_ACTION ITEM:_
Starting with the line that mentions "From Stdlib Require Import", repeat each line verbatim until the entries end, both ends included.

BEGIN MATERIAL FOR THE TASK

(** * Loco_data: anomaly detection and feature engineering

    A shallow embedding of [detect_anomalies] and [calculate_mad]
    (anomaly_detection.py) and of the two queries of
    [create_aggregated_features] (feature_engineering.py), with the
    properties of the detection engine and of the feature table proved
    over it.

    Conventions:
    - a pandas float64 cell is an [option Q]: [None] is NaN (a SQL NULL on the
      DuckDB side); arithmetic is exact rational arithmetic: the rounding of
      float64, its overflow to infinity and the wrap-around of int64 are not
      modelled, so what is said of a computed value (a difference, a
      quotient, the median of an even count) holds of the code up to
      rounding;
    - the frame read from parquet has a RangeIndex, so an index label is the
      row's position;
    - a raised Python exception is an [Err] result;
    - on the DuckDB side a timestamp column is a column of numbers,
      identifiers are matched as they are written (a raw table that spells
      a column of the query in another case is outside the model), and the
      derived-feature query keeps the row order of the table that it
      reads. *)

From Stdlib Require Import QArith Qabs Lqa ZArith String Ascii List.
From Stdlib Require OrderedTypeEx.
From stdpp Require Import gmap strings list fin_maps.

END MATERIAL FOR THE TASK

_WRITTEN SOLUTION:_
From Stdlib Require Import QArith Qabs Lqa ZArith String Ascii List.
From Stdlib Require OrderedTypeEx.
From stdpp Require Import gmap strings list fin_maps.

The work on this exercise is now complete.